The density estimate for C. aureipalatii is similar to the majority of estimates available in the literature for congeners (density ranges, 2.7–400 individuals per km2; Robinson et al. 1987; Pinto et al. 1993; Peres 2000; Chiarello and de Melo 2001; Price et al. 2002). Although the density extrapolation across the known distribution is simplistic, the results strongly suggest that the conservation of a significant population of this primate is ensured within the confines of the Madidi protected area and its official five-kilometer-wide buffer zone. However, potential threats to the lowland portion of Madidi, including such as petroleum exploration and subsequent exploitation, hydroelectric programs, and planned road construction, will need to be monitored in the future with special attention given to this species.
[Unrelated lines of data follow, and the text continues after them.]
(* ===== verification/DominanceSpec.v ===== *)
(** * Depth-first numbering of the control flow graph

    [compute_dfns] numbers exactly the blocks that can be reached from the entry block, in
    the order in which it finds them; each is found from a block with a smaller number. *)

From S2P Require Import Prelude CMonad SetInterface BasicBlock DominatorTree Dominance.
#[local] Open Scope Z_scope.

(** ** Graphs *)

Section graph.
Context (gs : list basic_block) (l : list nat) (entry : nat).

Definition succs (i : nat) : list nat := default [] (successors <$> gs !! i).
Definition edge (i j : nat) : Prop := j ∈ succs i.
#[export] Instance edge_dec i j : Decision (edge i j).
Proof. unfold edge. apply _. Defined.

(** The blocks of the list [l], the entry among them; the predecessors are the other ends
    of the edges. *)
Record graph_ok : Prop := {
  go_nodup : NoDup l;
  go_in i : i ∈ l → (i < length gs)%nat;
  go_entry : entry ∈ l;
  go_succ i j : i ∈ l → edge i j → j ∈ l;
  go_pred i j b : i ∈ l → gs !! i = Some b → j ∈ predecessors b → j ∈ l;
  go_sym i j c : i ∈ l → j ∈ l → gs !! j = Some c → edge i j ↔ i ∈ predecessors c;
  go_small : Z.of_nat (length l) < 2 ^ 31;
}.

Context {B : Type} `{SetOps B} (Hg : graph_ok).
Abbreviation reach := (reachable edge entry).

Lemma reach_in i : reach i → i ∈ l.
Proof using Hg. intros [t Ht]. induction Ht as [|t p b Ht IH He]; [apply Hg|]. by eapply go_succ. Qed.

(** ** The numbering *)

Definition dfn_at (bs : list (block B)) (i : nat) : Z := default 0 (dfn_of bs i).

(** The blocks [vs] have been found, in this order. *)
Record numbered (bs : list (block B)) (arr : list (option nat)) (vs : list nat) : Prop := {
  nb_blocks : bb <$> bs = gs;
  nb_array : arr = (Some <$> vs) ++ replicate (length l - length vs) None;
  nb_nodup : NoDup vs;
  nb_sub i : i ∈ vs → i ∈ l;
  nb_entry : vs !! 0%nat = Some entry;
  nb_dfn k i : vs !! k = Some i → dfn_at bs i = Z.of_nat k;
  nb_other i : i ∉ vs → dfn_at bs i = 0;
  nb_parent k i : vs !! S k = Some i → ∃ j p, (j <= k)%nat ∧ vs !! j = Some p ∧ edge p i;
}.
Definition dfs_ok (s : dfs) (vs : list nat) : Prop :=
  numbered (dfs_blocks s) (df_array s) vs ∧ last_dfn s = Z.of_nat (length vs) - 1.

Lemma block_at bs arr vs i : numbered bs arr vs → i ∈ l → ∃ c, bs !! i = Some c ∧ gs !! i = Some (bb c) ∧ dfn_at bs i = dfn c.
Proof using Hg.
  intros Hn Hi. apply (go_in Hg) in Hi. rewrite <- (nb_blocks _ _ _ Hn), length_fmap in Hi.
  destruct (lookup_lt_is_Some_2 _ _ Hi) as [c Ec]. exists c. split_and!; [done| |unfold dfn_at, dfn_of; by rewrite Ec].
  by rewrite <- (nb_blocks _ _ _ Hn), list_lookup_fmap, Ec.
Qed.

Lemma nb_found bs arr vs i : numbered bs arr vs → i ∈ vs ↔ dfn_at bs i ≠ 0 ∨ i = entry.
Proof using.
  intros Hn. split.
  - intros [k Hk]%list_elem_of_lookup. rewrite (nb_dfn _ _ _ Hn k i Hk). destruct k; [|left; lia].
    right. pose proof (nb_entry _ _ _ Hn). congruence.
  - intros [Hd| ->]; [|eapply list_elem_of_lookup_2, (nb_entry _ _ _ Hn)].
    destruct (decide (i ∈ vs)); [done|]. by rewrite (nb_other _ _ _ Hn i) in Hd.
Qed.

Lemma nb_length bs arr vs : numbered bs arr vs → (length vs <= length l)%nat ∧ (0 < length vs)%nat.
Proof using.
  intros Hn. split; [|pose proof (lookup_lt_Some _ _ _ (nb_entry _ _ _ Hn)); lia].
  apply submseteq_length, NoDup_submseteq; [apply Hn|]. apply Hn.
Qed.

Lemma nb_arr_length bs arr vs : numbered bs arr vs → length arr = length l.
Proof using.
  intros Hn. rewrite (nb_array _ _ _ Hn), length_app, length_fmap, length_replicate.
  pose proof (nb_length _ _ _ Hn). lia.
Qed.

Lemma nb_room bs arr vs i : numbered bs arr vs → i ∈ l → i ∉ vs → (length vs < length l)%nat.
Proof using.
  intros Hn Hi Hv. enough (length (vs ++ [i]) <= length l)%nat by (rewrite length_app in *; cbn in *; lia).
  apply submseteq_length, NoDup_submseteq.
  - apply NoDup_snoc; [apply Hn|done].
  - intros x [?| ->%list_elem_of_singleton]%elem_of_app; [by apply Hn|done].
Qed.

(** A block is found from [p]. *)
Lemma number_ok s vs p i : dfs_ok s vs → p ∈ vs → edge p i → i ∈ l → i ∉ vs →
  ∃ s', number i s = Some s' ∧ dfs_ok s' (vs ++ [i]).
Proof using Hg.
  intros [Hn Hlast] Hp He Hi Hv. pose proof (nb_room _ _ _ i Hn Hi Hv) as Hroom. pose proof (nb_arr_length _ _ _ Hn) as Hla.
  pose proof (nb_length _ _ _ Hn) as [_ Hpos].
  destruct (block_at _ _ _ i Hn Hi) as (c & Ec & Eg & _). pose proof (go_small Hg).
  unfold number. rewrite Hlast. rewrite decide_True by lia. rewrite Ec. cbn. unfold array_set. rewrite decide_True by lia. cbn.
  replace (Z.of_nat (length vs) - 1 + 1) with (Z.of_nat (length vs)) by lia. rewrite Nat2Z.id.
  eexists. split; [done|]. split; [|cbn; rewrite length_app; cbn; lia]. pose proof Hn as [Hb Ha Hnd Hsub Hent Hdfn Hoth Hpar].
  assert (∀ j, j ≠ i → dfn_at (<[i := Block (bb c) (Z.of_nat (length vs)) (dom_frontier c)]> (dfs_blocks s)) j = dfn_at (dfs_blocks s) j) as Hne.
  { intros j Hj. unfold dfn_at, dfn_of. by rewrite list_lookup_insert_ne. }
  constructor; cbn.
  - rewrite list_fmap_insert. cbn. rewrite Hb. by apply list_insert_id.
  - rewrite Ha, insert_app_r_alt by (rewrite length_fmap; lia). rewrite length_fmap, Nat.sub_diag, fmap_app, <- app_assoc. f_equal.
    rewrite length_app. cbn [length]. destruct (length l - length vs)%nat as [|m] eqn:Em; [lia|]. cbn. do 2 f_equal. lia.
  - by apply NoDup_snoc.
  - intros x [?| ->%list_elem_of_singleton]%elem_of_app; [by apply Hsub|done].
  - by apply lookup_app_l_Some.
  - intros k x Hk. destruct (decide (x = i)) as [->|Hx].
    + apply lookup_app_Some in Hk as [Hk|[Hk Hk']]; [by apply list_elem_of_lookup_2 in Hk|].
      apply list_lookup_singleton_Some in Hk' as [Hk' _]. unfold dfn_at, dfn_of.
      rewrite list_lookup_insert_eq by (by eapply lookup_lt_Some). cbn. lia.
    + rewrite Hne by done. apply Hdfn. apply lookup_app_Some in Hk as [Hk|[Hk Hk']]; [done|].
      apply list_lookup_singleton_Some in Hk' as [_ ?]. congruence.
  - intros x Hx. rewrite Hne by set_solver. apply Hoth. set_solver.
  - intros k x Hk. apply lookup_app_Some in Hk as [Hk|[Hk Hk']].
    + destruct (Hpar k x Hk) as (j & q & ? & ? & ?). exists j, q. split_and!; [done| |done]. by apply lookup_app_l_Some.
    + apply list_lookup_singleton_Some in Hk' as [Hk' <-]. apply list_elem_of_lookup in Hp as [j Hj].
      exists j, p. pose proof (lookup_lt_Some _ _ _ Hj). split_and!; [lia|by apply lookup_app_l_Some|done].
Qed.

(** What a call for the block [b] does: it finds the blocks [ws]. *)
Definition explores (b : nat) (vs : list nat) (r : option dfs) : Prop :=
  ∃ s' ws, r = Some s' ∧ dfs_ok s' (vs ++ ws) ∧ ∀ x j, x ∈ b :: ws → edge x j → j ∈ vs ++ ws.

Lemma visit_ok rec p (n : nat) : (∀ s vs i, dfs_ok s vs → i ∈ vs → (n <= length vs)%nat → explores i vs (rec i s)) →
  ∀ ss s vs, dfs_ok s vs → p ∈ vs → (n <= S (length vs))%nat → (∀ j, j ∈ ss → edge p j) →
  ∃ s' ws, visit entry rec ss s = Some s' ∧ dfs_ok s' (vs ++ ws) ∧ (∀ j, j ∈ ss → j ∈ vs ++ ws) ∧
    ∀ x j, x ∈ ws → edge x j → j ∈ vs ++ ws.
Proof using Hg.
  intros Hrec. induction ss as [|i ss IH]; intros s vs Hs Hp Hlen He.
  { exists s, []. cbn. rewrite app_nil_r. split_and!; [done|done| |]; by intros * ?%elem_of_nil. }
  destruct Hs as [Hn Hlast]. assert (i ∈ l) as Hi.
  { apply (go_succ Hg p); [by apply Hn|apply He; by left]. }
  destruct (block_at _ _ _ i Hn Hi) as (c & Ec & _ & Ed). cbn. rewrite Ec. cbn. rewrite <- Ed.
  pose proof (nb_found _ _ _ i Hn) as Hf. destruct (decide (dfn_at (dfs_blocks s) i ≠ 0 ∨ i = entry)) as [Hv|Hv]; rewrite <- Hf in Hv.
  - destruct (IH s vs) as (s' & ws & -> & Hs' & Hss & Hws); [done|done|done|intros j Hj; apply He; by right|].
    exists s', ws. split_and!; [done|done| |done]. intros j [->|Hj]%elem_of_cons; [apply elem_of_app; by left|auto].
  - destruct (number_ok s vs p i) as (s1 & -> & Hs1); [done|done|apply He; by left|done|done|]. cbn.
    destruct (Hrec s1 (vs ++ [i]) i Hs1) as (s2 & ws & -> & Hs2 & Hc); [set_solver|rewrite length_app; cbn; lia|]. cbn.
    destruct (IH s2 ((vs ++ [i]) ++ ws)) as (s' & ws' & -> & Hs' & Hss & Hws);
      [done|set_solver|rewrite !length_app; lia|intros j Hj; apply He; by right|].
    exists s', ([i] ++ ws ++ ws'). rewrite !app_assoc. split_and!; [done|done|set_solver|].
    intros x j [Hx|Hx]%elem_of_app Hxj; [|by eapply Hws]. apply elem_of_app. left. eapply Hc; [|done]. set_solver.
Qed.

Lemma do_compute_dfns_ok fuel : ∀ s vs i, dfs_ok s vs → i ∈ vs → (S (length l) <= fuel + length vs)%nat →
  explores i vs (do_compute_dfns fuel entry i s).
Proof using Hg.
  induction fuel as [|fuel IH]; intros s vs i Hs Hi Hfuel.
  { destruct Hs as [Hn _]. pose proof (nb_length _ _ _ Hn). lia. }
  destruct Hs as [Hn Hlast]. destruct (block_at _ _ _ i Hn ltac:(by apply Hn)) as (c & Ec & Eg & _). cbn. rewrite Ec. cbn.
  destruct (visit_ok (do_compute_dfns fuel entry) i (S (length l) - fuel)) with (ss := successors (bb c)) (s := s) (vs := vs)
    as (s' & ws & -> & Hs' & Hss & Hws); [|done|done|lia| |].
  - intros s1 vs1 j Hs1 Hj Hl. apply IH; [done|done|lia].
  - intros j Hj. unfold edge, succs. by rewrite Eg.
  - exists s', ws. split_and!; [done|done|]. intros x j [->|Hx]%elem_of_cons Hxj; [|by eapply Hws].
    apply Hss. unfold edge, succs in Hxj. by rewrite Eg in Hxj.
Qed.

(** All blocks that can be reached are found. *)
Record numbering (bs : list (block B)) (arr : list (option nat)) (vs : list nat) : Prop := {
  nm_numbered : numbered bs arr vs;
  nm_reach i : i ∈ vs ↔ reach i;
}.

Lemma numbered_reach bs arr vs i : numbered bs arr vs → i ∈ vs → reach i.
Proof using.
  intros Hn [k Hk]%list_elem_of_lookup. revert i Hk. induction k as [k IH] using lt_wf_ind. intros i Hk.
  destruct k as [|k].
  - rewrite (nb_entry _ _ _ Hn) in Hk. injection Hk as <-. apply reachable_entry.
  - destruct (nb_parent _ _ _ Hn k i Hk) as (j & p & Hj & Ep & He). eapply reachable_edge; [apply (IH j); [lia|done]|done].
Qed.

Lemma numbering_ok s bs0 : bb <$> bs0 = gs → (∀ i, dfn_at bs0 i = 0) →
  s = DFS bs0 (<[0%nat := Some entry]> (replicate (length l) None)) 0 →
  ∃ s' vs, do_compute_dfns (S (length bs0)) entry entry s = Some s' ∧ numbering (dfs_blocks s') (df_array s') vs.
Proof using Hg.
  intros Hb H0 ->. assert (length l <= length bs0)%nat as Hlen.
  { rewrite <- (length_fmap bb bs0), Hb. rewrite <- (length_seq (length gs) 0). apply submseteq_length, NoDup_submseteq; [apply Hg|].
    intros i Hi%(go_in Hg). apply elem_of_seq. lia. }
  destruct (do_compute_dfns_ok (S (length bs0)) (DFS bs0 (<[0%nat := Some entry]> (replicate (length l) None)) 0) [entry] entry)
    as (s' & ws & -> & [Hn _] & Hc); [|by left|cbn; lia|].
  - split; [|done]. constructor; cbn; try done.
    + destruct l as [|x l'] eqn:El; [destruct (not_elem_of_nil entry); rewrite <- El; apply Hg|]. cbn. by rewrite Nat.sub_0_r.
    + apply NoDup_singleton.
    + intros i ->%list_elem_of_singleton. apply Hg.
    + intros k i [-> ->]%list_lookup_singleton_Some. by rewrite H0.
  - exists s', ([entry] ++ ws). split; [done|]. split; [done|]. intros i. split; [by apply (numbered_reach _ _ _ i Hn)|].
    intros [t Ht]. induction Ht as [|t p b Ht IH He]; [set_solver|]. eapply Hc; [|done]. exact IH.
Qed.
End graph.
(** ** Examples *)

(** Whether the predecessors are the other ends of the edges, computed. *)
Definition graph_okb (gs : list basic_block) (l : list nat) (entry : nat) : bool :=
  bool_decide (NoDup l) && bool_decide (entry ∈ l) && bool_decide (Z.of_nat (length l) < 2 ^ 31) &&
  forallb (λ i,
    match gs !! i with
    | Some b =>
      forallb (λ j, bool_decide (j ∈ l)) (successors b ++ predecessors b) &&
      forallb (λ j, match gs !! j with
                    | Some c => eqb (bool_decide (j ∈ successors b)) (bool_decide (i ∈ predecessors c))
                    | None => false
                    end) l
    | None => false
    end) l.

Lemma graph_okb_ok gs l entry : graph_okb gs l entry = true → graph_ok gs l entry.
Proof.
  unfold graph_okb. rewrite !andb_true_iff, !bool_decide_eq_true, forallb_forall. setoid_rewrite <- list_elem_of_In.
  intros [[[Hn He] Hs] Hall].
  assert (∀ i, i ∈ l → ∃ b, gs !! i = Some b ∧ (∀ j, j ∈ successors b ++ predecessors b → j ∈ l) ∧
    ∀ j c, j ∈ l → gs !! j = Some c → j ∈ successors b ↔ i ∈ predecessors c) as Hb.
  { intros i Hi. specialize (Hall i Hi). destruct (gs !! i) as [b|]; [|done]. exists b. split; [done|].
    rewrite andb_true_iff, !forallb_forall in Hall. setoid_rewrite <- list_elem_of_In in Hall. destruct Hall as [H1 H2]. split.
    - intros j Hj. exact (bool_decide_eq_true_1 _ (H1 j Hj)).
    - intros j c Hj Ec. specialize (H2 j Hj). rewrite Ec, eqb_true_iff in H2. rewrite <- (bool_decide_eq_true (j ∈ successors b)), H2. apply bool_decide_eq_true. }
  assert (∀ i j b, gs !! i = Some b → edge gs i j ↔ j ∈ successors b) as Hed by (intros i j b Eb; unfold edge, succs; by rewrite Eb).
  constructor; [done| |done| | | |done].
  - intros i Hi. destruct (Hb i Hi) as (b & Eb & _). by eapply lookup_lt_Some.
  - intros i j Hi Hj. destruct (Hb i Hi) as (b & Eb & H1 & _). apply H1, elem_of_app. left. by eapply Hed.
  - intros i j b Hi Eb Hj. destruct (Hb i Hi) as (b' & ? & H1 & _). simplify_eq. apply H1, elem_of_app. by right.
  - intros i j c Hi Hj Ec. destruct (Hb i Hi) as (b & Eb & _ & H2). rewrite (Hed i j b Eb). by apply H2.
Qed.

Definition bb_of (succs preds : list nat) : basic_block := BB 0 0 false false false 0 succs preds (-1) false.
Definition unit_of (gs : list basic_block) : dom_unit bitset :=
  DU (Mem 0 ∅) ((λ b, Block b 0 None) <$> gs) (seq 0 (length gs)) (Z.of_nat (length gs)) 0 [] [].

Lemma unit_of_ok gs : graph_okb gs (seq 0 (length gs)) 0 = true → unit_ok (unit_of gs) ∧ ∀ i, dfn_at (blocks (unit_of gs)) i = 0.
Proof.
  intros Hg. split; [constructor|].
  - unfold graph_of, unit_of. cbn. rewrite <- list_fmap_compose, list_fmap_id. by apply graph_okb_ok.
  - cbn. by rewrite length_seq.
  - intros i. unfold dfn_at, dfn_of, unit_of. cbn. rewrite list_lookup_fmap. by destruct (gs !! i).
Qed.

(** A choice whose two ways meet in a loop, with a way out of it; block 6 cannot be
    reached. *)
Definition loop_graph : list basic_block :=
  [bb_of [1; 2] []; bb_of [3] [0]; bb_of [3] [0]; bb_of [4] [1; 2; 4; 6]; bb_of [3; 5] [3]; bb_of [] [4]; bb_of [3] []]%nat.
(** Blocks that meet in a cycle that can be entered at two blocks. *)
Definition two_entries : list basic_block :=
  [bb_of [1; 2] []; bb_of [2; 3] [0; 2]; bb_of [1] [0; 1]; bb_of [] [1]]%nat.

#[local] Existing Instance bitset_ops.
#[local] Instance plenty : Allocator := λ _ _, true.

Definition dominance_of (gs : list basic_block) : option (list Z * list (option nat) * list (list bool)) :=
  match (do (do compute_dfns ;; compute_dom) ;; compute_dom_frontier) (unit_of gs) with
  | Done 0 u => Some (dfn <$> blocks u, doms u,
      (λ i, (λ j, frontier_bit (blocks u) i (Z.of_nat j)) <$> seq 0 (length gs)) <$> seq 0 (length gs))
  | _ => None
  end.

Lemma compute_dom_correct_witness :
  (∃ u', (do compute_dfns ;; compute_dom) (unit_of two_entries) = Done 0 u' ∧ same_unit (unit_of two_entries) u' ∧
    idom_correct (unit_of two_entries) u') ∧
  dominance_of two_entries = Some ([0; 1; 2; 3], [Some 0%nat; Some 0%nat; Some 0%nat; Some 1%nat],
    [[false; false; false; false]; [false; false; true; false]; [false; true; false; false]; [false; false; false; false]]).
Proof.
  split; [|vm_compute; reflexivity]. destruct (unit_of_ok two_entries ltac:(vm_compute; reflexivity)) as [Hu H0].
  apply compute_dom_correct; [intros; reflexivity|exact Hu|exact H0].
Defined.

Lemma compute_dom_frontier_correct_witness :
  (∃ u', (do (do compute_dfns ;; compute_dom) ;; compute_dom_frontier) (unit_of loop_graph) = Done 0 u' ∧
    (frontier_bit (blocks u') 4 (dfn_at (blocks u') 3) = true ↔ in_frontier (edge (graph_of (unit_of loop_graph))) 0 4 3)) ∧
  (λ r, r.1.2) <$> dominance_of loop_graph =
    Some [Some 0%nat; Some 0%nat; Some 0%nat; Some 3%nat; Some 4%nat; Some 0%nat; None].
Proof.
  split; [|vm_compute; reflexivity]. destruct (unit_of_ok loop_graph ltac:(vm_compute; reflexivity)) as [Hu H0].
  destruct (compute_dom_frontier_correct (unit_of loop_graph)) as (u' & E & _ & _ & Hf); [intros; reflexivity|exact Hu|exact H0|].
  exists u'. split; [exact E|]. apply (Hf 4%nat 3%nat); [apply (bool_decide_unpack _); reflexivity| |discriminate].
  exists [3; 1; 0]%nat. apply (trace_edge _ _ _ 1%nat); [|apply (bool_decide_unpack _); reflexivity].
  apply (trace_edge _ _ _ 0%nat); [constructor|apply (bool_decide_unpack _); reflexivity].
Defined.


(** A loop back to the entry block: the block is in its own frontier and in that of the
    end of the loop, but the entry has one predecessor and is not marked. *)
Definition entry_loop : list basic_block := [bb_of [1] [1]; bb_of [0] [0]]%nat.

Theorem entry_frontier_missed :
  graph_okb entry_loop [0; 1]%nat 0 = true ∧
  in_frontier (edge entry_loop) 0 0 0 ∧ in_frontier (edge entry_loop) 0 1 0 ∧
  dominance_of entry_loop = Some ([0; 1], [Some 0%nat; Some 0%nat], [[false; false]; [false; false]]).
Proof.
  assert (reachable (edge entry_loop) 0 1) as Hr.
  { exists [1; 0]%nat. apply (trace_edge _ _ _ 0%nat); [constructor|apply (bool_decide_unpack _); reflexivity]. }
  assert (edge entry_loop 1 0) as He by (apply (bool_decide_unpack _); reflexivity).
  split_and!; [vm_compute; reflexivity| | |vm_compute; reflexivity]; split.
  - exists 1%nat. split_and!; [done|done|]. apply dominates_entry.
  - by intros [_ ?].
  - exists 1%nat. split_and!; [done|done|]. apply dominates_refl.
  - intros [Hd _]. by apply dominates_entry_inv in Hd.
Qed.
(* ===== verification/SsaLoops.v ===== *)
(** * init_ssa: natural loops *)

From S2P Require Import Prelude CMonad Bitset SetInterface BasicBlock DominatorTree Dominance DominanceSpec DominanceLoop DominanceProps Ssa SsaSpec SsaInit SsaTree.
#[local] Open Scope Z_scope.

Section loops.
Context {B : Type} `{SetLaws B} `{!SetScan B} `{!SetScanLaws B} `{Allocator} (Hm : ∀ k sz, malloc_ok k sz = true).
Context (u : dom_unit B) (vs : list nat) (Hu : dominance_ok u vs).
#[local] Abbreviation l := (du_list u).
#[local] Abbreviation n := (length (du_list u)).
#[local] Abbreviation entry := (entry_bb u).
#[local] Abbreviation edge := (edge (graph_of u)).
#[local] Abbreviation num := (num (blocks u)).
#[local] Abbreviation shape := (shape u).
#[local] Abbreviation marked := (marked u vs).
#[local] Abbreviation sdom a i := (strictly_dominates edge entry a i).
Implicit Type s : ssa_unit B.

(** ** The loop of a back edge *)

(** The blocks from which [b] can be reached without going through the header. *)
Inductive reaches (h b : nat) : nat → Prop :=
  | reaches_end : b ≠ h → b ∈ vs → reaches h b b
  | reaches_pred x y : reaches h b y → edge x y → x ∈ vs → x ≠ h → reaches h b x.

Lemma reaches_vs h b x : reaches h b x → x ∈ vs ∧ x ≠ h.
Proof using. by destruct 1. Qed.
Lemma reaches_trans h b c x : reaches h b c → reaches h c x → reaches h b x.
Proof using. intros Hbc Hcx. induction Hcx; [done|]. by econstructor. Qed.

(** The loop of the header for the back edges [E], from their end to the header. *)
Definition loop_of (E : nat → nat → Prop) (h x : nat) : Prop := x = h ∨ ∃ b, E b h ∧ reaches h b x.

(** ** Sums over the blocks *)

Definition weight (S : nat → bool) : nat :=
  sum_list (imap (λ i b, if S i then 0%nat else length (predecessors (bb b))) (blocks u)).

Lemma imap_sum_le (f g : nat → block B → nat) bs : (∀ i b, (f i b <= g i b)%nat) → (sum_list (imap f bs) <= sum_list (imap g bs))%nat.
Proof using. revert f g. induction bs as [|b bs IH]; intros f g Hfg; cbn; [done|]. specialize (Hfg 0%nat b) as H00. specialize (IH (f ∘ S) (g ∘ S) ltac:(intros; apply Hfg)). lia. Qed.

Lemma imap_sum_drop (f g : nat → block B → nat) bs k c : bs !! k = Some c → (∀ i b, i ≠ k → f i b = g i b) → f k c = 0%nat →
  (sum_list (imap f bs) + g k c = sum_list (imap g bs))%nat.
Proof using.
  revert f g k. induction bs as [|b bs IH]; intros f g [|k] Ek Hfg Hf; cbn in Ek; try done.
  - injection Ek as ->. cbn. rewrite Hf. assert (imap (f ∘ S) bs = imap (g ∘ S) bs) as ->; [|lia].
    apply imap_ext. intros i x _. cbn. by apply Hfg.
  - cbn. specialize (IH (f ∘ S) (g ∘ S) k Ek ltac:(intros i x Hi; cbn; apply Hfg; lia) Hf). cbn in IH. rewrite (Hfg 0%nat b) by done. lia.
Qed.

Lemma weight_bound S s : shape s → (weight S + 1 < loop_fuel s)%nat.
Proof using.
  intros Hs. unfold loop_fuel, weight. rewrite (sh_unit u s Hs).
  enough (sum_list (imap (λ i b, if S i then 0%nat else length (predecessors (bb b))) (blocks u)) <= sum_list ((λ b, length (predecessors (bb b))) <$> blocks u))%nat by lia.
  rewrite <- (imap_const (λ b, length (predecessors (bb b)))). apply imap_sum_le. intros i b. cbn. unfold const. destruct (S i); lia.
Qed.

Definition add (S : nat → bool) (x : nat) : nat → bool := λ a, bool_decide (a = x) || S a.

Lemma weight_add S x b : blocks u !! x = Some b → S x = false → (weight (add S x) + length (predecessors (bb b)) = weight S)%nat.
Proof using.
  intros Eb Hx. unfold weight.
  pose proof (imap_sum_drop (λ i b, if add S x i then 0%nat else length (predecessors (bb b))) (λ i b, if S i then 0%nat else length (predecessors (bb b)))
    (blocks u) x b Eb) as Hd. cbn in Hd. rewrite Hx in Hd. apply Hd.
  - intros i c Hi. unfold add. by rewrite bool_decide_false.
  - unfold add. by rewrite bool_decide_true.
Qed.

(** ** The set of a header *)

(** The set of the header [h] holds the blocks in [S]. *)
Definition loop_set s (h : nat) (S : nat → bool) : Prop :=
  ∃ x, infos s !! h = Some x ∧
    match natural_loop x with Some d => marked d (λ a, S a = true) | None => ∀ a, S a = false end.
The authors are grateful for the continued support of the Wildlife Conservation Society and the Gordon and Betty Moore Foundation. The Bolivian Protected Area Service (SERNAP) and the Madidi protected area administration kindly provided the due permits for the research. Specimen collection was facilitated through permission from the Dirección General de Biodiversidad. Fortunato Espinoza, Billy Cáceres, Charles Veitch, Lucio Ocampo, Jairo Cáceres, and Jasmani Caceres assisted in the filming and photography of Callicebus across the region. Jesus Martinez and Rodolfo Nallar assisted in the collection of the specimens. Line transect fieldwork was also assisted by Victor-Hugo Caceres, Hugo Aranibar, Boris Rios, Guido Ayala, Nisha Owen and Thomas Barbry. The manuscript was improved following comments from Colin Groves, Anthony Rylands, and an anonymous reviewer.